High-performance Microsoft Office document extraction to Markdown.

## Installation

```bash
pip install undoc
```

## Usage

### Basic Usage

```python
from undoc import parse_file

# Parse a document
doc = parse_file("document.docx")

# Convert to Markdown
markdown = doc.to_markdown()
print(markdown)

# Convert to plain text
text = doc.to_text()

# Convert to JSON
json_data = doc.to_json()
```

### With Context Manager

```python
from undoc import parse_file

with parse_file("document.xlsx") as doc:
    print(doc.to_markdown(frontmatter=True))
    print(f"Sections: {doc.section_count}")
    print(f"Resources: {doc.resource_count}")
```

### Parse from Bytes

```python
from undoc import parse_bytes

with open("document.pptx", "rb") as f:
    data = f.read()

doc = parse_bytes(data)
markdown = doc.to_markdown()
```

### Extract Resources (Images)

```python
from undoc import parse_file

doc = parse_file("document.docx")

# Get all resource IDs
resource_ids = doc.get_resource_ids()

for rid in resource_ids:
    # Get resource metadata
    info = doc.get_resource_info(rid)
    print(f"Resource: {info['filename']} ({info['mime_type']})")

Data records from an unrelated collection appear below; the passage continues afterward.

Lemma damaged_body_rejected body body' f e c :
  decode (body' ++ be_bytes 4 (crc32 body)) = Done (DecodeResult.mk (Some f) e c) ->
  crc32 body = crc32 body'.
Proof.
  intros Hd. apply accepted_checksum in Hd; [|by rewrite zlen_be_bytes].
  by apply (be_bytes_inj 4) in Hd; [|apply crc32_range..].
Qed.

Lemma slice_take off n k (l : list byte) :
  (off + n <= k)%nat -> slice off n (take k l) = slice off n l.
Proof.
  intros H. unfold slice. rewrite skipn_firstn_comm, take_take. f_equal. lia.
Qed.

(** A proper prefix that contains the header fails the second length check; a
    shorter one fails the first. *)
Lemma decode_prefix f k :
  protocol_frame f -> Frame.wf f -> (k < length (wire f))%nat ->
  decode (take k (wire f)) = Done (DecodeResult.mk None CodecError.truncated 0).
Proof.
  intros Hf Hwf Hk. rewrite decode_validation. f_equal. unfold decode_by_validation.
  assert (Hz : zlen (take k (wire f)) = Z.of_nat k)
    by (unfold zlen; rewrite length_take; lia).
  pose proof (protocol_frame_bounds f Hf) as (_ & Hfl & _).
  pose proof (proj1 (encode_error_none f) (protocol_frame_encode_error f Hf)) as (Hv & Ho & Hp & _).
  unfold validation. rewrite !first_failure_cons, Hz.
  destruct (Z.leb_spec 18 (Z.of_nat k)); [|done].
  pose proof (body_parsed f (be_bytes 4 (crc32 (wire_body f))) Hf Hwf) as Ep.
  pose proof (body_declared_size f (be_bytes 4 (crc32 (wire_body f))) Hf) as Es.
  destruct (body_fields f (be_bytes 4 (crc32 (wire_body f)))) as (E0 & _ & _ & _ & E5 & _).
  fold (wire f) in *.
  assert (Hs : forall off n, (off + n <= 18)%nat ->
                 slice off n (take k (wire f)) = slice off n (wire f))
    by (intros; apply slice_take; lia).
  assert (Ed : declared_payload_size (take k (wire f)) = zlen (Frame.payload f))
    by (unfold declared_payload_size; rewrite Hs by lia; done).
  rewrite !Hs, E0, E5, bool_decide_eq_true_2 by lia || done.
  assert (Ev : Frame.version (parsed_frame (take k (wire f))) = Frame.version f)
    by (rewrite <-Ep at 2; cbn [parsed_frame Frame.version]; by rewrite Hs by lia).
  assert (Eo : Frame.opcode (parsed_frame (take k (wire f))) = Frame.opcode f)
    by (rewrite <-Ep at 2; cbn [parsed_frame Frame.opcode]; by rewrite Hs by lia).
  assert (El : Frame.flags (parsed_frame (take k (wire f))) = Frame.flags f)
    by (rewrite <-Ep at 2; cbn [parsed_frame Frame.flags]; by rewrite Hs by lia).
  rewrite Ev, Eo, El, Ho, Hv, Ed.
  rewrite (proj2 (Z.leb_le (Frame.flags f) 1)), (proj2 (Z.leb_le _ 256)) by lia.
  change (1 =? 1) with true. change (be_value (be_bytes 1 0) =? 0) with true. cbn iota.
  unfold declared_frame_size, header_size, checksum_size. rewrite Ed.
  pose proof (zlen_wire f). unfold zlen in *.
  by rewrite (proj2 (Z.leb_gt _ _)) by lia.
Qed.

    # Get resource binary data
    data = doc.get_resource_data(rid)

    # Save to file
    with open(info['filename'], 'wb') as f:
        f.write(data)
```

### Document Metadata

```python
from undoc import parse_file

doc = parse_file("document.docx")

print(f"Title: {doc.title}")
print(f"Author: {doc.author}")
print(f"Sections: {doc.section_count}")
print(f"Resources: {doc.resource_count}")
```

## Supported Formats

- **DOCX** - Microsoft Word documents
- **XLSX** - Microsoft Excel spreadsheets
- **PPTX** - Microsoft PowerPoint presentations

## Features

- **RAG-Ready Output**: Structured Markdown optimized for RAG/LLM applications
- **High Performance**: Native Rust implementation via FFI
- **Asset Extraction**: Images and embedded resources
- **Metadata Preservation**: Document properties, styles, formatting
- **Cross-Platform**: Windows, Linux, macOS (Intel & ARM)

## API Reference

### Functions

- `parse_file(path)` - Parse document from file path
- `parse_bytes(data)` - Parse document from bytes
- `version()` - Get library version

### Undoc Class

#### Conversion Methods

- `to_markdown(frontmatter=False, escape_special=False, paragraph_spacing=False)` - Convert to Markdown
- `to_text()` - Convert to plain text
- `to_json(compact=False)` - Convert to JSON
- `plain_text()` - Get plain text (fast extraction)

#### Properties

- `title` - Document title
- `author` - Document author
- `section_count` - Number of sections
- `resource_count` - Number of resources

#### Resource Methods

- `get_resource_ids()` - List of resource IDs
- `get_resource_info(id)` - Resource metadata
- `get_resource_data(id)` - Resource binary data

## License

MIT License - see [LICENSE](../../LICENSE) for details.